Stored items
(** The entries of the sheet map are the sheets under their indices. *)
Lemma sheet_map_entries_consistent p :
  p ∈ sheet_map_entries sheets rels <-> exists v, v ∈ sheets /\ p = (idx v, xlsxSheet_Name v).
Proof using Hwb.
  assert (forall v rel, v ∈ sheets -> rel ∈ rels -> xlsxWorkbookRelation_ID rel = xlsxSheet_ID v ->
    match strings_SplitN2 (xlsxWorkbookRelation_Target rel) "worksheets/sheet" with
    | [_; rest] => if bool_decide (xlsxWorkbookRelation_ID rel = xlsxSheet_ID v)
                   then [(atoi_ignore (strings_TrimSuffix rest ".xml"), xlsxSheet_Name v)] else []
    | _ => [] end = [(idx v, xlsxSheet_Name v)]) as Hone.
  { intros v rel Hv Hr E. rewrite (rel_of_sheet v) by done. rewrite SplitN2_sheet, bool_decide_eq_true_2 by done.
    rewrite strings_TrimSuffix_app. unfold atoi_ignore. rewrite Atoi_Itoa; [done|].
    pose proof (wc_idx _ _ _ Hwb v Hv). unfold minInt, maxInt in *. lia. }
  unfold sheet_map_entries. rewrite list_elem_of_bind. split.
  - intros (v & Hp & Hv). exists v. split; [done|]. apply list_elem_of_bind in Hp as (rel & Hp & Hr).
    destruct (decide (xlsxWorkbookRelation_ID rel = xlsxSheet_ID v)) as [E|E].
    + rewrite Hone in Hp by done. by apply list_elem_of_singleton in Hp.
    + rewrite bool_decide_eq_false_2 in Hp by done. destruct (strings_SplitN2 _ _) as [|? [|? [|? ?]]]; by apply elem_of_nil in Hp.
  - intros (v & Hv & ->). exists v. split; [|done]. destruct (wc_rel _ _ _ Hwb v Hv) as (rel & Hr & E & _).
    apply list_elem_of_bind. exists rel. split; [|done]. rewrite Hone by done. by apply list_elem_of_singleton.
Qed.

Lemma foldl_insert_lookup {K V} `{Countable K} (l : list (K * V)) (m : gmap K V) k v :
  (k, v) ∈ l -> (forall w, (k, w) ∈ l -> w = v) -> foldl (fun m p => <[p.1 := p.2]> m) m l !! k = Some v.
Proof.
  induction l as [|[k' v'] l IH] using rev_ind; [by intros ?%elem_of_nil|]. intros Hin Hall.
  rewrite foldl_app. cbn. destruct (decide (k' = k)) as [->|Hne].
  - rewrite lookup_insert_eq. f_equal. apply Hall. apply elem_of_app. right. by apply list_elem_of_singleton.
  - rewrite lookup_insert_ne by done. apply IH.
    + apply elem_of_app in Hin as [?|Hin%list_elem_of_singleton]; [done|]. congruence.
    + intros w Hw. apply Hall. apply elem_of_app. by left.
Qed.

Lemma sheet_map_of_consistent v : v ∈ sheets -> sheet_map_of sheets rels !! idx v = Some (xlsxSheet_Name v).
Proof using Hwb.
  intros Hv. apply foldl_insert_lookup.
  - apply sheet_map_entries_consistent. by exists v.
  - intros w (v' & Hv' & [= E ->])%sheet_map_entries_consistent. f_equal. by apply (wc_inj _ _ _ Hwb).
Qed.

End consistent.

Section workbook_properties.
Context `{GoEnv}.

(** The workbook and its relationships are in memory. *)
Definition wb_loaded (f : File) (content : xlsxWorkbook) (rels : xlsxWorkbookRels) : Prop :=
  File_WorkBook f = Some content /\ File_WorkBookRels f = Some rels.

Lemma workbookReader_loaded f content : File_WorkBook f = Some content -> workbookReader f = Ret (content, f).
Proof. intros E. unfold workbookReader, cached_reader, get, mbind, gom_bind. by rewrite E. Qed.

Lemma workbookRelsReader_loaded f rels : File_WorkBookRels f = Some rels -> workbookRelsReader f = Ret (rels, f).
Proof. intros E. unfold workbookRelsReader, cached_reader, get, mbind, gom_bind. by rewrite E. Qed.

Lemma sheets_and_rels_loaded f content rels :
  wb_loaded f content rels -> sheets_and_rels f = Ret ((wb_sheets content, xlsxWorkbookRels_Relationships rels), f).
Proof.
  intros [E1 E2]. unfold sheets_and_rels. rewrite (bind_Ret _ _ _ _ _ (workbookReader_loaded _ _ E1)).
  by rewrite (bind_Ret _ _ _ _ _ (workbookRelsReader_loaded _ _ E2)).
Qed.

Lemma GetSheetMap_loaded f content rels :
  wb_loaded f content rels -> GetSheetMap f = Ret (sheet_map_of (wb_sheets content) (xlsxWorkbookRels_Relationships rels), f).
Proof. intros Hl. unfold GetSheetMap. by rewrite (bind_Ret _ _ _ _ _ (sheets_and_rels_loaded _ _ _ Hl)). Qed.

> [TASK TO CARRY OUT] What you return must match the records exactly, down to the last line.

> [EXERCISE OUTPUT]
(** The entries of the sheet map are the sheets under their indices. *)
Lemma sheet_map_entries_consistent p :
  p ∈ sheet_map_entries sheets rels <-> exists v, v ∈ sheets /\ p = (idx v, xlsxSheet_Name v).
Proof using Hwb.
  assert (forall v rel, v ∈ sheets -> rel ∈ rels -> xlsxWorkbookRelation_ID rel = xlsxSheet_ID v ->
    match strings_SplitN2 (xlsxWorkbookRelation_Target rel) "worksheets/sheet" with
    | [_; rest] => if bool_decide (xlsxWorkbookRelation_ID rel = xlsxSheet_ID v)
                   then [(atoi_ignore (strings_TrimSuffix rest ".xml"), xlsxSheet_Name v)] else []
    | _ => [] end = [(idx v, xlsxSheet_Name v)]) as Hone.
  { intros v rel Hv Hr E. rewrite (rel_of_sheet v) by done. rewrite SplitN2_sheet, bool_decide_eq_true_2 by done.
    rewrite strings_TrimSuffix_app. unfold atoi_ignore. rewrite Atoi_Itoa; [done|].
    pose proof (wc_idx _ _ _ Hwb v Hv). unfold minInt, maxInt in *. lia. }
  unfold sheet_map_entries. rewrite list_elem_of_bind. split.
  - intros (v & Hp & Hv). exists v. split; [done|]. apply list_elem_of_bind in Hp as (rel & Hp & Hr).
    destruct (decide (xlsxWorkbookRelation_ID rel = xlsxSheet_ID v)) as [E|E].
    + rewrite Hone in Hp by done. by apply list_elem_of_singleton in Hp.
    + rewrite bool_decide_eq_false_2 in Hp by done. destruct (strings_SplitN2 _ _) as [|? [|? [|? ?]]]; by apply elem_of_nil in Hp.
  - intros (v & Hv & ->). exists v. split; [|done]. destruct (wc_rel _ _ _ Hwb v Hv) as (rel & Hr & E & _).
    apply list_elem_of_bind. exists rel. split; [|done]. rewrite Hone by done. by apply list_elem_of_singleton.
Qed.

Lemma foldl_insert_lookup {K V} `{Countable K} (l : list (K * V)) (m : gmap K V) k v :
  (k, v) ∈ l -> (forall w, (k, w) ∈ l -> w = v) -> foldl (fun m p => <[p.1 := p.2]> m) m l !! k = Some v.
Proof.
  induction l as [|[k' v'] l IH] using rev_ind; [by intros ?%elem_of_nil|]. intros Hin Hall.
  rewrite foldl_app. cbn. destruct (decide (k' = k)) as [->|Hne].
  - rewrite lookup_insert_eq. f_equal. apply Hall. apply elem_of_app. right. by apply list_elem_of_singleton.
  - rewrite lookup_insert_ne by done. apply IH.
    + apply elem_of_app in Hin as [?|Hin%list_elem_of_singleton]; [done|]. congruence.
    + intros w Hw. apply Hall. apply elem_of_app. by left.
Qed.

Lemma sheet_map_of_consistent v : v ∈ sheets -> sheet_map_of sheets rels !! idx v = Some (xlsxSheet_Name v).
Proof using Hwb.
  intros Hv. apply foldl_insert_lookup.
  - apply sheet_map_entries_consistent. by exists v.
  - intros w (v' & Hv' & [= E ->])%sheet_map_entries_consistent. f_equal. by apply (wc_inj _ _ _ Hwb).
Qed.

End consistent.

Section workbook_properties.
Context `{GoEnv}.

(** The workbook and its relationships are in memory. *)
Definition wb_loaded (f : File) (content : xlsxWorkbook) (rels : xlsxWorkbookRels) : Prop :=
  File_WorkBook f = Some content /\ File_WorkBookRels f = Some rels.

Lemma workbookReader_loaded f content : File_WorkBook f = Some content -> workbookReader f = Ret (content, f).
Proof. intros E. unfold workbookReader, cached_reader, get, mbind, gom_bind. by rewrite E. Qed.

Lemma workbookRelsReader_loaded f rels : File_WorkBookRels f = Some rels -> workbookRelsReader f = Ret (rels, f).
Proof. intros E. unfold workbookRelsReader, cached_reader, get, mbind, gom_bind. by rewrite E. Qed.

Lemma sheets_and_rels_loaded f content rels :
  wb_loaded f content rels -> sheets_and_rels f = Ret ((wb_sheets content, xlsxWorkbookRels_Relationships rels), f).
Proof.
  intros [E1 E2]. unfold sheets_and_rels. rewrite (bind_Ret _ _ _ _ _ (workbookReader_loaded _ _ E1)).
  by rewrite (bind_Ret _ _ _ _ _ (workbookRelsReader_loaded _ _ E2)).
Qed.

Lemma GetSheetMap_loaded f content rels :
  wb_loaded f content rels -> GetSheetMap f = Ret (sheet_map_of (wb_sheets content) (xlsxWorkbookRels_Relationships rels), f).
Proof. intros Hl. unfold GetSheetMap. by rewrite (bind_Ret _ _ _ _ _ (sheets_and_rels_loaded _ _ _ Hl)). Qed.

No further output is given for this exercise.